The park is located in the Lincoln Square community of Chicago. It takes its name from the adjacent Winnemac Street, which itself is named after Potawatomi chief name "Winamac", which meant "catfish" and was the name used by a chief who signed the 1795 Treaty of Greenville (in which Great Lakes tribes surrendered Chicago to the United States government), and who later fighting in alliance with the United States against the British in the War of 1812.

Portions of the park are owned by the Chicago Park District (CPD), while other portions are owned by Chicago Public Schools (CPS).
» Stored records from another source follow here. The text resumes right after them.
(* ===== verification/TrieDecode.v ===== *)
(** Reading nodes back: decoding the Merkle encoding of a tree gives its root node, with
    a hash node for every child that was too large to be embedded. *)
From stdpp Require Import prelude list strings pretty.
From Stdlib Require Import ZArith Lia.
From S2P Require Import Prelude VarBytes RLP RLPStream RLPDecode Crypto TrieKeys Trie TrieNode TrieFacts TrieEnc.
Local Open Scope Z_scope.

Section TrieDecode.
Context {crypto : Crypto}.

(** How a parent holds a child of encoding [e] whose own node is [n]. *)
Definition held (e : bytes) (n : node) : node := if (length e <? 32)%nat then n else hashNode (keccak256 e).

(** The node of a tree, loaded from the database: [h] is the hash it was found under. *)
Fixpoint expand (h : option bytes) (t : tree) : node :=
  match t with
  | TVal v => valueNode v
  | TShort k t =>
      shortNode k (match t with TVal v => valueNode v | _ => held (enc t) (expand None t) end) (mkFlag h false)
  | TFull ts =>
      fullNode ((fun o => match o with
                          | None => nilNode
                          | Some (TVal v) => valueNode v
                          | Some t => held (enc t) (expand None t)
                          end) <$> ts) (mkFlag h false)
  end.

Definition expand_child (t : tree) : node :=
  match t with TVal v => valueNode v | _ => held (enc t) (expand None t) end.
Definition expand_slot (o : option tree) : node := match o with None => nilNode | Some t => expand_child t end.

Lemma expand_full h ts : expand h (TFull ts) = fullNode (expand_slot <$> ts) (mkFlag h false).
Proof. cbn [expand]. f_equal. Qed.

Lemma expand_short h k t : expand h (TShort k t) = shortNode k (expand_child t) (mkFlag h false).
Proof. done. Qed.

(** *** Splitting the encodings *)

Lemma length_split (it : item) r : Z.of_nat (length (rlp_enc it ++ r)) < 2 ^ 64 -> fits it.
Proof. unfold fits. rewrite length_app. lia. Qed.

Lemma SplitList_enc l r :
  Z.of_nat (length (rlp_enc (Lst l) ++ r)) < 2 ^ 64 -> SplitList (rlp_enc (Lst l) ++ r) = Ok (rlp_encs l, r).
Proof. intros H. unfold SplitList. by rewrite Split_enc. Qed.

Lemma SplitString_enc b r :
  Z.of_nat (length (rlp_enc (Str b) ++ r)) < 2 ^ 64 -> SplitString (rlp_enc (Str b) ++ r) = Ok (b, r).
Proof.
  intros H. unfold SplitString. rewrite Split_enc by done. cbn [mbind outcome_bind item_content].
  rewrite bool_decide_false; [done|]. unfold item_kind. destruct b as [|b0 []]; try done. by destruct (_ <? 128).
Qed.

Section Refs.
Context (dec : bytes -> outcome node).

Lemma decodeRef_nil r : Z.of_nat (length (rlp_enc (Str []) ++ r)) < 2 ^ 64 ->
  decodeRef dec (rlp_enc (Str []) ++ r) = Ok (nilNode, r).
Proof. intros H. unfold decodeRef. by rewrite Split_enc. Qed.

Lemma decodeRef_hash h r : length h = 32%nat -> Z.of_nat (length (rlp_enc (Str h) ++ r)) < 2 ^ 64 ->
  decodeRef dec (rlp_enc (Str h) ++ r) = Ok (hashNode h, r).
Proof.
  intros Hh H. unfold decodeRef. rewrite Split_enc by done. cbn [mbind outcome_bind item_content].
  assert (item_kind (Str h) = KString) as -> by (destruct h as [|? []]; done). by rewrite Hh.
Qed.

Lemma decodeRef_embedded l n r :
  Z.of_nat (length (rlp_enc (Lst l) ++ r)) < 2 ^ 64 -> (length (rlp_enc (Lst l)) <= 32)%nat ->
  dec (rlp_enc (Lst l) ++ r) = Ok n -> decodeRef dec (rlp_enc (Lst l) ++ r) = Ok (n, r).
Proof.
  intros H Hl Hd. unfold decodeRef. rewrite Split_enc by done. cbn [mbind outcome_bind item_content item_kind].
  rewrite bool_decide_true by done. rewrite length_app. unfold hashLen.
  destruct (Z.ltb_spec 32 (Z.of_nat (length (rlp_enc (Lst l)) + length r) - Z.of_nat (length r))); [lia|]. by rewrite Hd.
Qed.

(** A child, when the embedded ones decode. *)
Lemma decodeRef_child t r :
  canon t -> Z.of_nat (length (rlp_enc (child_item body t) ++ r)) < 2 ^ 64 ->
  ((length (enc t) < 32)%nat -> dec (enc t ++ r) = Ok (expand None t)) ->
  decodeRef dec (rlp_enc (child_item body t) ++ r) = Ok (expand_child t, r).
Proof.
  intros Hc Hl Hd. assert (child_item body t = ref_of (body t)) as E by (by destruct Hc). rewrite E in *.
  assert (expand_child t = held (enc t) (expand None t)) as -> by (by destruct Hc). unfold ref_of, held in *. fold (enc t) in *.
  destruct (Nat.ltb_spec (length (enc t)) 32) as [Hlt|Hge].
  - destruct (body_list t Hc) as [l El]. specialize (Hd Hlt). unfold enc in *. rewrite El in *. apply decodeRef_embedded; [done|lia|done].
  - apply decodeRef_hash; [apply keccak256_length|done].
Qed.

Lemma decodeChildren_ok n : forall ts i r,
  length ts = n ->
  (forall j t, ts !! j = Some (Some t) -> canon t) ->
  Z.of_nat (length (rlp_encs (slot_item <$> ts) ++ r)) < 2 ^ 64 ->
  (forall j t r', ts !! j = Some (Some t) -> (length (enc t) < 32)%nat -> (length (enc t ++ r') <= length (rlp_encs (slot_item <$> ts) ++ r))%nat ->
     dec (enc t ++ r') = Ok (expand None t)) ->
  decodeChildren dec n i (rlp_encs (slot_item <$> ts) ++ r) = Ok (expand_slot <$> ts, r).
Proof.
  induction n as [|n IH]; intros ts i r Hn Hc Hl Hd; [by destruct ts|]. destruct ts as [|o ts]; [done|].
  rewrite fmap_cons, rlp_encs_cons, <- app_assoc in *. cbn [decodeChildren].
  assert (Hs : decodeRef dec (rlp_enc (slot_item o) ++ rlp_encs (slot_item <$> ts) ++ r) = Ok (expand_slot o, rlp_encs (slot_item <$> ts) ++ r)).
  { destruct o as [t|]; [|by apply decodeRef_nil]. apply decodeRef_child; [by apply (Hc O)|done|]. intros Hlt. apply (Hd O t); [done|done|].
    rewrite !length_app. cbn [slot_item].
    assert (child_item body t = ref_of (body t)) as -> by (by destruct (Hc O t eq_refl)). unfold ref_of. fold (enc t).
    destruct (Nat.ltb_spec (length (enc t)) 32); [|lia]. unfold enc. lia. }
  rewrite Hs. cbn [wrapError mbind outcome_bind]. rewrite IH; [done|by injection Hn|intros j t Hj; by apply (Hc (S j))|rewrite length_app in Hl; lia|].
  intros j t r' Hj Hlt Hr. apply (Hd (S j) t); [done|done|]. etrans; [exact Hr|]. rewrite (length_app (rlp_enc _)). lia.
Qed.
End Refs.

(** *** The node of a tree *)

Lemma enc_nonempty t : enc t <> [].
Proof. intros E. pose proof (rlp_enc_pos (body t)). unfold enc in E. rewrite E in *. cbn in *. lia. Qed.

Lemma decodeNode_list fuel h l r :
  Z.of_nat (length (rlp_enc (Lst l) ++ r)) < 2 ^ 64 ->
  decodeNode_fuel (S fuel) h (rlp_enc (Lst l) ++ r) =
    if Z.of_nat (length l) =? 2 then wrapError (decodeShort (decodeNode_fuel fuel None) h (rlp_encs l)) "short"
    else if Z.of_nat (length l) =? 17 then wrapError (decodeFull (decodeNode_fuel fuel None) h (rlp_encs l)) "full"
    else Err (ErrNew ("invalid number of list elements: " +:+ pretty (Z.of_nat (length l)))).
Proof.
  intros Hl. cbn [decodeNode_fuel]. destruct (rlp_enc (Lst l) ++ r) as [|b0 bs] eqn:E.
  { apply app_eq_nil in E as [E _]. pose proof (rlp_enc_pos (Lst l)). rewrite E in *. cbn in *. lia. }
  rewrite <- E in *. rewrite SplitList_enc by done. cbn [textError mbind outcome_bind]. cbv beta iota zeta.
  rewrite CountValues_enc; [done|]. apply length_split, fits_Lst in Hl. done.
Qed.

(** An embedded child is shorter than its parent. *)
Lemma child_shorter l x : x ∈ l -> (length (rlp_enc x) <= length (rlp_encs l))%nat /\ (length (rlp_encs l) < length (rlp_enc (Lst l)))%nat.
Proof.
  intros Hx. split.
  - apply list_elem_of_split in Hx as (l1 & l2 & ->). rewrite rlp_encs_app, rlp_encs_cons, !length_app. lia.
  - rewrite rlp_enc_Lst, length_app. assert (puthead 0xC0 0xF7 (Z.of_nat (length (rlp_encs l))) <> []) by (unfold puthead; by destruct (_ <? _)).
    destruct (puthead _ _ _); [done|]. cbn. lia.
Qed.

Definition decode_spec (t : tree) : Prop := forall f h r,
  canon t -> solid t -> Z.of_nat (length (enc t ++ r)) < 2 ^ 64 -> (length (enc t) <= f)%nat ->
  decodeNode_fuel f h (enc t ++ r) = Ok (expand h t).

Lemma compactToHex_compact k t : canon (TShort k t) -> compactToHex (compact k) = k.
Proof.
  intros Hc. eapply compact_roundtrip; [|apply hexToCompact_compact]. inversion Hc; subst; [by right|by left].
Qed.

(** Fuel and length for an embedded child. *)
Lemma embedded_less l t f :
  canon t -> child_item body t ∈ l -> (length (rlp_enc (Lst l)) <= S f)%nat -> (length (enc t) < 32)%nat -> (length (enc t) <= f)%nat.
Proof.
  intros Hc Hin Hf Hlt. destruct (child_shorter l _ Hin) as [H1 H2]. assert (child_item body t = ref_of (body t)) as E by (by destruct Hc).
  rewrite E in H1. unfold ref_of in H1. fold (enc t) in H1. destruct (Nat.ltb_spec (length (enc t)) 32); [|lia]. unfold enc in *. lia.
Qed.

Lemma decode_short k t : decode_spec t -> decode_spec (TShort k t).
Proof.
  intros IH f h r Hc Hs Hl Hf. unfold enc in Hl, Hf |- *. cbn [body] in *.
  destruct f as [|f]; [pose proof (rlp_enc_pos (Lst [Str (compact k); child_item body t])); lia|]. rewrite decodeNode_list by done.
  cbn [length Z.of_nat Pos.of_succ_nat Pos.succ Z.eqb Pos.eqb].
  assert (El : rlp_encs [Str (compact k); child_item body t] = rlp_enc (Str (compact k)) ++ rlp_enc (child_item body t) ++ []) by done.
  assert (Hl2 : Z.of_nat (length (rlp_enc (Str (compact k)) ++ rlp_enc (child_item body t) ++ [])) < 2 ^ 64).
  { rewrite <- El. by apply length_split, fits_Lst in Hl. }
  unfold decodeShort. rewrite El, SplitString_enc by done. cbn [mbind outcome_bind]. cbv zeta.
  rewrite length_app in Hl2. rewrite (compactToHex_compact k t Hc). inversion Hc as [? v Hk|? ts Hn Hne Hts|]; subst.
  - destruct Hk as (k0 & Hk0 & ->). rewrite hasTerm_snoc. cbn [child_item] in *. rewrite SplitString_enc by lia. done.
  - rewrite nibs_hasTerm by done. rewrite decodeRef_child; [done|done|lia|]. intros Hlt. apply IH; [done| | |].
    + eapply solid_sub; [exact Hs|repeat constructor].
    + rewrite length_app. cbn [length]. lia.
    + eapply embedded_less; [done| |exact Hf|done]. right. left.
Qed.

Lemma decode_full ts : (forall i t, ts !! i = Some (Some t) -> decode_spec t) -> decode_spec (TFull ts).
Proof.
  intros IH f h r Hc Hs Hl Hf. inversion Hc as [| |? Hlen Hch Hval _]; subst. unfold enc in Hl, Hf |- *.
  assert (Eb : body (TFull ts) = Lst (slot_item <$> ts)) by done. rewrite Eb in *.
  destruct f as [|f]; [pose proof (rlp_enc_pos (Lst (slot_item <$> ts))); lia|]. rewrite decodeNode_list by done. rewrite length_fmap, Hlen.
  cbn [Z.of_nat Pos.of_succ_nat Pos.succ Z.eqb Pos.eqb].
  destruct (lookup_lt_is_Some_2 ts 16) as [o Ho]; [lia|].
  assert (Ets : ts = take 16 ts ++ [o]).
  { rewrite <- (take_drop_middle ts 16 o Ho) at 1. f_equal. f_equal. apply drop_ge. lia. }
  apply length_split, fits_Lst in Hl as Hl2.
  assert (El : rlp_encs (slot_item <$> ts) = rlp_encs (slot_item <$> take 16 ts) ++ rlp_enc (slot_item o) ++ []).
  { rewrite Ets at 1. by rewrite fmap_app, rlp_encs_app. }
  rewrite El in *. unfold decodeFull. rewrite (decodeChildren_ok _ 16).
  - cbn [mbind outcome_bind]. rewrite length_app in Hl2.
    assert (exists v, slot_item o = Str v /\ (if (0 <? length v)%nat then valueNode v else nilNode) = expand_slot o) as (v & Ev & Hv).
    { destruct o as [t|]; [|by exists []]. destruct (Hval t Ho) as [v ->]. exists v. split; [done|]. cbn [expand_slot expand_child].
      destruct v; [|done]. exfalso. by eapply Hs; [constructor|]. }
    rewrite Ev in *. rewrite SplitString_enc by lia. cbn [mbind outcome_bind wrapError]. rewrite expand_full. f_equal. f_equal.
    rewrite Ets at 2. rewrite fmap_app. f_equal. by rewrite Hv.
  - rewrite length_take. lia.
  - intros j t Hj. apply lookup_take_Some in Hj as [Hj Hlt]. by eapply Hch.
  - done.
  - intros j t r' Hj Hlt Hr. apply lookup_take_Some in Hj as [Hj Hj16]. eapply IH; [done|by eapply Hch| | |].
    + eapply solid_sub; [exact Hs|]. econstructor; [exact Hj|constructor].
    + lia.
    + eapply (embedded_less (slot_item <$> ts)); [by eapply Hch| |exact Hf|done].
      apply list_elem_of_fmap. exists (Some t). split; [done|]. by eapply list_elem_of_lookup_2.
Qed.

Lemma decode_all t : decode_spec t.
Proof.
  induction t as [v|k t IH|ts IH] using tree_induction; [intros f h r Hc; inversion Hc|by apply decode_short|by apply decode_full].
Qed.

Lemma decodeNode_enc h t :
  canon t -> solid t -> tfits t -> decodeNode h (enc t) = Ok (expand h t).
Proof.
  intros Hc Hs Hf. unfold decodeNode. rewrite <- (app_nil_r (enc t)) at 2. apply decode_all; [done|done| |lia].
  rewrite app_nil_r. apply tfits_sfits in Hf; [|by apply canon_not_val]. unfold sfits, enc in *. lia.
Qed.
End TrieDecode.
The park was first established in 1910 by the City of Chicago's Special Parks Commission, being constructed on land it leased from the Chicago Board of Education. The land had, which had previously been used as a small farm, was graded and landscaped into a park with numerous athletic fields. In 1929, the Board of Education constructed Amundsen High School in the northeast corner of the park. In 1937, it added Chappell Elementary School to the west of the high school.

In 1993, ownership of the green space south of Winnemac Street was transferred from the Board of Education to the Chicago Park District, to be made an official part of the city's park system. In 2001, the Chicago Public Building Commission gave the CPD further ownership of a section of Winnemac Park south Winnemac Street measuring 14 acre.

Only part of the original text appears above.